:: Records for this exercise ::
(** The state in which the answer is sent: after the call to the agent, if it is
    called. *)
Inductive answeredIn (c : Command) (o : jobject) (w : W) : W -> Prop :=
  | answered_refused : requestErrors c o w <> [] -> answeredIn c o w w
  | answered_called args r w1 : requestErrors c o w = [] -> invoke c args w = Done (Returned r, w1) ->
      (c_async c = true -> r_error r <> []) -> answeredIn c o w w1.

Lemma handler_answers names c id o w w' :
  handler names c id o w = Done w' ->
  (exists w1, answeredIn c o w w1 /\
     (channel w1 = true -> exists m, responses w' = responses w1 ++ [(id, m)] /\ answers id m) /\
     (channel w1 = false -> w' = w1)) \/
  (c_async c = true /\ exists args r, invoke c args w = Done (Returned r, w') /\ r_error r = []) \/
  (exists args w1, invoke c args w = Done (Waiting, w1) /\ w' = wait id c w1).
Proof.
  rewrite handler_errors. destruct (requestErrors c o w) as [|e errors] eqn:Ee.
  - destruct (invoke c _ w) as [[[r|] w1]|] eqn:Ei; [|intros [= <-]; right; right; eauto|done].
    unfold respond. destruct (c_async c) eqn:Ea.
    + destruct (r_error r) as [|x error] eqn:Er.
      { intros [= <-]. right. left. eauto. }
      intros H. left. exists w1. split; [|split].
      * eapply answered_called; [done|exact Ei|by rewrite Er].
      * by eapply sendResponse_answers.
      * intros Hc. cbn in H. injection H as <-. unfold reportProtocolError. by rewrite Hc.
    + intros H. left. exists w1. split; [|split].
      * eapply answered_called; [done|exact Ei|congruence].
      * by eapply sendResponse_answers.
      * intros Hc. unfold sendResponse, reportProtocolError in H. rewrite Hc in H.
        by destruct (r_error r); injection H as <-.
  - intros [= <-]. left. exists w. split; [|split].
    + apply answered_refused. by rewrite Ee.
    + apply report_answers.
    + intros Hc. unfold reportProtocolError. by rewrite Hc.
Qed.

:: What to do ::
Copy each entry exactly. Omit none.

:: The answer ::
(** The state in which the answer is sent: after the call to the agent, if it is
    called. *)
Inductive answeredIn (c : Command) (o : jobject) (w : W) : W -> Prop :=
  | answered_refused : requestErrors c o w <> [] -> answeredIn c o w w
  | answered_called args r w1 : requestErrors c o w = [] -> invoke c args w = Done (Returned r, w1) ->
      (c_async c = true -> r_error r <> []) -> answeredIn c o w w1.

Lemma handler_answers names c id o w w' :
  handler names c id o w = Done w' ->
  (exists w1, answeredIn c o w w1 /\
     (channel w1 = true -> exists m, responses w' = responses w1 ++ [(id, m)] /\ answers id m) /\
     (channel w1 = false -> w' = w1)) \/
  (c_async c = true /\ exists args r, invoke c args w = Done (Returned r, w') /\ r_error r = []) \/
  (exists args w1, invoke c args w = Done (Waiting, w1) /\ w' = wait id c w1).
Proof.
  rewrite handler_errors. destruct (requestErrors c o w) as [|e errors] eqn:Ee.
  - destruct (invoke c _ w) as [[[r|] w1]|] eqn:Ei; [|intros [= <-]; right; right; eauto|done].
    unfold respond. destruct (c_async c) eqn:Ea.
    + destruct (r_error r) as [|x error] eqn:Er.
      { intros [= <-]. right. left. eauto. }
      intros H. left. exists w1. split; [|split].
      * eapply answered_called; [done|exact Ei|by rewrite Er].
      * by eapply sendResponse_answers.
      * intros Hc. cbn in H. injection H as <-. unfold reportProtocolError. by rewrite Hc.
    + intros H. left. exists w1. split; [|split].
      * eapply answered_called; [done|exact Ei|congruence].
      * by eapply sendResponse_answers.
      * intros Hc. unfold sendResponse, reportProtocolError in H. rewrite Hc in H.
        by destruct (r_error r); injection H as <-.
  - intros [= <-]. left. exists w. split; [|split].
    + apply answered_refused. by rewrite Ee.
    + apply report_answers.
    + intros Hc. unfold reportProtocolError. by rewrite Hc.
Qed.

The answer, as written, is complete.